Coinbase and 'the generally non-compliant crypto markets'

The session began with a speech about the SEC’s role in preventing systemic contagion in the traditional banking sector. In a throwaway remark while talking about digital banking, Gensler said “I’m not talking about the generally non-compliant crypto markets.”

Tom Barkin, the president and CEO of the Federal Reserve Bank of Richmond, then asked him to comment on the dispute with Coinbase. The SEC has served Coinbase with a Wells notice (probably based on the suspicion that Coinbase may be marketing unregistered securities) and in response Coinbase sued the agency in an attempt to force it to make new rules for the crypto industry.

“Why doesn’t the SEC want to publish rules for that market?” Barkin asked.

“Because, Tom, the rules have already been published and to make it quite direct this is a field that has been operating largely non-compliant. Our agency has put out rules about what it is to be an exchange, what it means be a broker-dealer, what it is to be an adviser of custody and assets, and how to register a securities offering. Those rules are in existence and there’s nothing about a new technology that makes it non-consistent with the public policies that Congress has laid out.”

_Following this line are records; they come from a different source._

(* ===== verification/GoText.v ===== *)
(** * The parts of Go's standard library that the proxy's text handling uses

    Go strings are byte strings: they are modelled by [string], one [ascii] per
    byte.  The file models [unicode/utf8] decoding and encoding, and the
    functions of [strings] and [strconv] the proxy calls.  The Unicode tables
    (upper and lower case and printability of code points above U+007F) are a
    parameter, [UnicodeTables]: the model never inspects them. *)
From S2P Require Import Prelude.
Open Scope Z_scope.

(** ** Bytes *)

(** The numeric value of a byte. *)
Definition zc (c : ascii) : Z := Z.of_N (N_of_ascii c).
(** [byte(n)], modulo 256. *)
Definition chr (n : Z) : ascii := ascii_of_N (Z.to_N (n mod 256)).

Definition between (lo hi n : Z) : bool := (lo <=? n) && (n <=? hi).

Definition is_digit (c : ascii) : bool := between 48 57 (zc c).
Definition is_lower (c : ascii) : bool := between 97 122 (zc c).
Definition is_upper (c : ascii) : bool := between 65 90 (zc c).

Lemma zc_range c : 0 <= zc c < 256.
Proof.
  unfold zc. pose proof (N_ascii_bounded c). lia.
Qed.

Lemma chr_zc c : chr (zc c) = c.
Proof.
  unfold chr. rewrite Z.mod_small by apply zc_range. unfold zc.
  rewrite N2Z.id. apply ascii_N_embedding.
Qed.

Lemma zc_chr n : 0 <= n < 256 -> zc (chr n) = n.
Proof.
  intros H. unfold zc, chr. rewrite Z.mod_small by done.
  rewrite N_ascii_embedding by lia. lia.
Qed.

Lemma zc_inj c d : zc c = zc d -> c = d.
Proof. intros H. by rewrite <- (chr_zc c), <- (chr_zc d), H. Qed.

(** ** [unicode/utf8] *)

(** A rune of a Go string with the bytes it was decoded from.  An invalid byte
    decodes to U+FFFD with width one. *)
Record rune := mk_rune { rn : Z; raw : string }.

Definition runeError : Z := 65533.

Definition str1 (a : ascii) : string := String a "".
Definition str2 (a b : ascii) : string := String a (str1 b).
Definition str3 (a b c : ascii) : string := String a (str2 b c).
Definition str4 (a b c d : ascii) : string := String a (str3 b c d).

Lemma str1_app a s : str1 a +:+ s = String a s.
Proof. done. Qed.
Lemma str2_app a b s : str2 a b +:+ s = String a (String b s).
Proof. done. Qed.

Definition is_cont (c : ascii) : bool := between 128 191 (zc c).

(** The second byte's range depends on the first ([utf8.acceptRanges]). *)
Definition accept3 (a b : ascii) : bool :=
  between (if zc a =? 224 then 160 else 128) (if zc a =? 237 then 159 else 191) (zc b).
Definition accept4 (a b : ascii) : bool :=
  between (if zc a =? 240 then 144 else 128) (if zc a =? 244 then 143 else 191) (zc b).

Definition rune2 (a b : ascii) : Z := (zc a - 192) * 64 + (zc b - 128).
Definition rune3 (a b c : ascii) : Z :=
  (zc a - 224) * 4096 + (zc b - 128) * 64 + (zc c - 128).
Definition rune4 (a b c d : ascii) : Z :=
  (zc a - 240) * 262144 + (zc b - 128) * 4096 + (zc c - 128) * 64 + (zc d - 128).

(** [for _, r := range s]: the runes of [s] in order. *)
Fixpoint runes (s : string) : list rune :=
  match s with
  | EmptyString => []
  | String a s1 =>
      if zc a <? 128 then mk_rune (zc a) (str1 a) :: runes s1
      else match s1 with
      | String b s2 =>
          if between 194 223 (zc a) && is_cont b
          then mk_rune (rune2 a b) (str2 a b) :: runes s2
          else match s2 with
          | String c s3 =>
              if between 224 239 (zc a) && accept3 a b && is_cont c
              then mk_rune (rune3 a b c) (str3 a b c) :: runes s3
              else match s3 with
              | String d s4 =>
                  if between 240 244 (zc a) && accept4 a b && is_cont c && is_cont d
                  then mk_rune (rune4 a b c d) (str4 a b c d) :: runes s4
                  else mk_rune runeError (str1 a) :: runes s1
              | EmptyString => mk_rune runeError (str1 a) :: runes s1
              end
          | EmptyString => mk_rune runeError (str1 a) :: runes s1
          end
      | EmptyString => mk_rune runeError (str1 a) :: runes s1
      end
  end.

(** The bytes of a list of runes. *)
Definition bytes_of (l : list rune) : string := concat_all (map raw l).

(** [utf8.AppendRune]; surrogates and values out of range become U+FFFD. *)
Definition encodeRune (r : Z) : string :=
  if (0 <=? r) && (r <? 128) then str1 (chr r)
  else if (0 <=? r) && (r <? 2048) then str2 (chr (192 + r / 64)) (chr (128 + r mod 64))
  else if (r <? 0) || (r >? 1114111) || between 55296 57343 r
  then str3 (chr 239) (chr 191) (chr 189)
  else if r <? 65536
  then str3 (chr (224 + r / 4096)) (chr (128 + r / 64 mod 64)) (chr (128 + r mod 64))
  else str4 (chr (240 + r / 262144)) (chr (128 + r / 4096 mod 64))
            (chr (128 + r / 64 mod 64)) (chr (128 + r mod 64)).

(** Strong induction on the length of a string, for functions that look ahead. *)
Lemma string_len_ind (P : string -> Prop) :
  (forall s, (forall t, (String.length t < String.length s)%nat -> P t) -> P s) ->
  forall s, P s.
Proof.
  intros IH s. remember (String.length s) as n eqn:Hn. revert s Hn.
  induction n as [n IHn] using lt_wf_ind. intros s ->. apply IH.
  intros t Ht. by eapply IHn.
Qed.

Lemma bytes_of_cons r l : bytes_of (r :: l) = raw r +:+ bytes_of l.
Proof. done. Qed.

Lemma bytes_of_app l k : bytes_of (l ++ k) = bytes_of l +:+ bytes_of k.
Proof. unfold bytes_of. by rewrite map_app, concat_all_app. Qed.

(** Decoding loses nothing. *)
Lemma bytes_of_runes s : bytes_of (runes s) = s.
Proof.
  induction s as [s IH] using string_len_ind.
  destruct s as [|a s1]; [done|]. cbn [runes].
  repeat case_match; subst; rewrite bytes_of_cons, IH by (cbn; lia); done.
Qed.

(** ASCII text decodes byte by byte. *)
Fixpoint is_ascii (s : string) : bool :=
  match s with
  | EmptyString => true
  | String c s' => (zc c <? 128) && is_ascii s'
  end.

Lemma runes_ascii_cons a s :
  zc a < 128 -> runes (String a s) = mk_rune (zc a) (str1 a) :: runes s.
Proof. intros H. cbn [runes]. by rewrite (proj2 (Z.ltb_lt _ _) H). Qed.

(** A run of ASCII bytes in front of any text decodes on its own. *)
Lemma runes_ascii_app s t : is_ascii s = true -> runes (s +:+ t) = runes s ++ runes t.
Proof.
  induction s as [|a s IH]; [done|]. rewrite string_app_cons. cbn [is_ascii].
  intros [Ha Hs]%andb_prop. apply Z.ltb_lt in Ha.
  rewrite !runes_ascii_cons by done. by rewrite IH.
Qed.

Ltac byte_arith :=
  unfold accept3, accept4, is_cont, between, rune2, rune3, rune4, runeError in *;
  repeat match goal with
  | H : _ && _ = true |- _ => apply andb_prop in H as [? ?]
  | H : (_ <=? _) = true |- _ => apply Z.leb_le in H
  | H : (_ <? _) = false |- _ => apply Z.ltb_ge in H
  | H : (_ <? _) = true |- _ => apply Z.ltb_lt in H
  end.

(** A rune below U+0080 is one byte. *)
Lemma runes_head_ascii s x l :
  runes s = x :: l -> rn x < 128 ->
  exists c s', s = String c s' /\ zc c = rn x /\ x = mk_rune (zc c) (str1 c) /\ l = runes s'.
Proof.
  destruct s as [|a s1]; [done|]. cbn [runes]. intros H Hx.
  destruct (zc a <? 128) eqn:Ha; [injection H as <- <-; eauto 6|].
  exfalso. repeat (case_match; simplify_eq/=); byte_arith; try lia.
  all: repeat match goal with H : context [if ?c then _ else _] |- _ => destruct c eqn:? end;
    rewrite ?Z.eqb_eq, ?Z.eqb_neq in *; lia.
Qed.

(** ** [unicode]: tables for the code points above U+007F *)
Class UnicodeTables := {
  uniUpper : Z -> Z;
  uniLower : Z -> Z;
  uniPrint : Z -> bool
}.

(** What the proofs rely on: the upper case of U+017F, which folds to [s], is [S]. *)
Class UnicodeLaws (U : UnicodeTables) := { upper_long_s : uniUpper 383 = 83 }.

(** [unicode.IsSpace] *)
Definition isSpace (r : Z) : bool :=
  between 9 13 r || (r =? 32) || (r =? 133) || (r =? 160) || (r =? 5760)
  || between 8192 8202 r || (r =? 8232) || (r =? 8233) || (r =? 8239)
  || (r =? 8287) || (r =? 12288).

(** ** [strings] *)

Definition hasPrefix (s p : string) : bool := String.prefix p s.

Fixpoint drop_str (n : nat) (s : string) : string :=
  match n, s with
  | O, _ => s
  | S n, String _ s => drop_str n s
  | S _, EmptyString => ""
  end.

Definition trimPrefix (s p : string) : string :=
  if String.prefix p s then drop_str (String.length p) s else s.

Fixpoint hasSuffix (s x : string) : bool :=
  (s =?s x)%go || match s with EmptyString => false | String _ s' => hasSuffix s' x end.

Fixpoint trimSuffix (s x : string) : string :=
  if (s =?s x)%go then ""
  else match s with EmptyString => "" | String c s' => String c (trimSuffix s' x) end.

(** [strings.TrimSpace] *)
Fixpoint trimLeftSpace (l : list rune) : list rune :=
  match l with
  | r :: l' => if isSpace (rn r) then trimLeftSpace l' else l
  | [] => []
  end.
Definition trimSpaceRunes (l : list rune) : list rune :=
  reverse (trimLeftSpace (reverse (trimLeftSpace l))).
Definition trimSpace (s : string) : string := bytes_of (trimSpaceRunes (runes s)).

(** [strings.Fields] *)
Fixpoint fieldsRunes (l : list rune) (cur : list rune) : list string :=
  match l with
  | [] => match cur with [] => [] | _ => [bytes_of (reverse cur)] end
  | r :: l' =>
      if isSpace (rn r)
      then match cur with
           | [] => fieldsRunes l' []
           | _ => bytes_of (reverse cur) :: fieldsRunes l' []
           end
      else fieldsRunes l' (r :: cur)
  end.
Definition fields (s : string) : list string := fieldsRunes (runes s) [].

(** [strings.ToUpper] and [strings.ToLower]: rune by rune, so an invalid byte
    becomes the encoding of U+FFFD once a non-ASCII byte is present. *)
Section case.
Context `{U : UnicodeTables}.

Definition upperRune (r : Z) : Z :=
  if r <? 128 then (if between 97 122 r then r - 32 else r) else uniUpper r.
Definition lowerRune (r : Z) : Z :=
  if r <? 128 then (if between 65 90 r then r + 32 else r) else uniLower r.

Definition toUpper (s : string) : string :=
  concat_all (map (fun r => encodeRune (upperRune (rn r))) (runes s)).
Definition toLower (s : string) : string :=
  concat_all (map (fun r => encodeRune (lowerRune (rn r))) (runes s)).
End case.

(** Simple case folding of a rune against an ASCII letter: besides the other
    case, U+017F folds to [s] and U+212A folds to [k]. *)
Definition asciiLower (c : Z) : Z := if between 65 90 c then c + 32 else c.
Definition foldEq (r c : Z) : bool :=
  if r <? 128 then asciiLower r =? asciiLower c
  else ((r =? 383) && (asciiLower c =? 115)) || ((r =? 8490) && (asciiLower c =? 107)).

(** [strings.EqualFold(s, t)] for an ASCII [t]. *)
Fixpoint equalFoldRunes (l : list rune) (t : string) : bool :=
  match l, t with
  | [], EmptyString => true
  | r :: l', String c t' => foldEq (rn r) (zc c) && equalFoldRunes l' t'
  | _, _ => false
  end.
Definition equalFold (s t : string) : bool := equalFoldRunes (runes s) t.

(** [strings.IndexByte]: the text up to and including the byte, and the rest. *)
Fixpoint cutAt (c : ascii) (s : string) : option (string * string) :=
  match s with
  | EmptyString => None
  | String a s' =>
      if (a =?c c)%go then Some (str1 a, s')
      else match cutAt c s' with
           | Some (x, y) => Some (String a x, y)
           | None => None
           end
  end.

(** [strings.Index] for a two-byte pattern: the text up to and including it, and
    the rest. *)
Fixpoint cutAt2 (c d : ascii) (s : string) : option (string * string) :=
  match s with
  | String a ((String b s'') as s') =>
      if (a =?c c)%go && (b =?c d)%go then Some (str2 a b, s'')
      else match cutAt2 c d s' with
           | Some (x, y) => Some (String a x, y)
           | None => None
           end
  | _ => None
  end.

(** [strings.ReplaceAll] of one byte by a string. *)
Fixpoint replaceByte (c : ascii) (new : string) (s : string) : string :=
  match s with
  | EmptyString => ""
  | String a s' =>
      if (a =?c c)%go then new +:+ replaceByte c new s' else String a (replaceByte c new s')
  end.

(** [strings.Split] on one byte. *)
Fixpoint splitOn (c : ascii) (s : string) : list string :=
  match s with
  | EmptyString => [""]
  | String a s' =>
      if (a =?c c)%go then "" :: splitOn c s'
      else match splitOn c s' with
           | x :: l => String a x :: l
           | [] => [str1 a]
           end
  end.

(** [strings.SplitN(s, c, 2)]: the text before the first [c], and after it. *)
Fixpoint splitOnce (c : ascii) (s : string) : option (string * string) :=
  match s with
  | EmptyString => None
  | String a s' =>
      if (a =?c c)%go then Some ("", s')
      else match splitOnce c s' with
           | Some (x, y) => Some (String a x, y)
           | None => None
           end
  end.

(** [strings.Trim] with an ASCII cutset. *)
Fixpoint memByte (c : ascii) (set : string) : bool :=
  match set with
  | EmptyString => false
  | String a set' => (a =?c c)%go || memByte c set'
  end.
Fixpoint trimLeftSet (set : string) (s : string) : string :=
  match s with
  | EmptyString => ""
  | String a s' => if memByte a set then trimLeftSet set s' else s
  end.
Fixpoint trimRightSet (set : string) (s : string) : string :=
  match s with
  | EmptyString => ""
  | String a s' =>
      match trimRightSet set s' with
      | EmptyString => if memByte a set then "" else str1 a
      | t => String a t
      end
  end.
Definition trimSet (s set : string) : string := trimRightSet set (trimLeftSet set s).

(** [strings.Join] *)
Fixpoint join (l : list string) (sep : string) : string :=
  match l with
  | [] => ""
  | [x] => x
  | x :: l' => x +:+ sep +:+ join l' sep
  end.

'They’re rife with conflicts'

“We’ve looked at the intermediaries in the middle,” he said. “Financial intermediaries in the middle, nodes in the network, and they need to come into compliance if they’ve got securities on their platforms.”

“We stand ready to help those intermediaries come into compliance. I would say that their business models though tend to be built on non-compliance. Their business models tend to be built on customer funds, commingling it, they’re rife with conflicts, Tom. We wouldn’t let the New York Stock Exchange operate direct on the exchange as market makers, as a hedge fund, and commingle all these things, and have a token themselves and raise money off the token, leverage off, borrow off the token, and not even give public disclosure in a proper way. All we call upon in our rules for the tokens is, register and have full, fair and truthful disclosure and the intermediaries to register, of course. Deal with the conflicts and ensure they have time-tested rules against fraud and manipulation and the like.”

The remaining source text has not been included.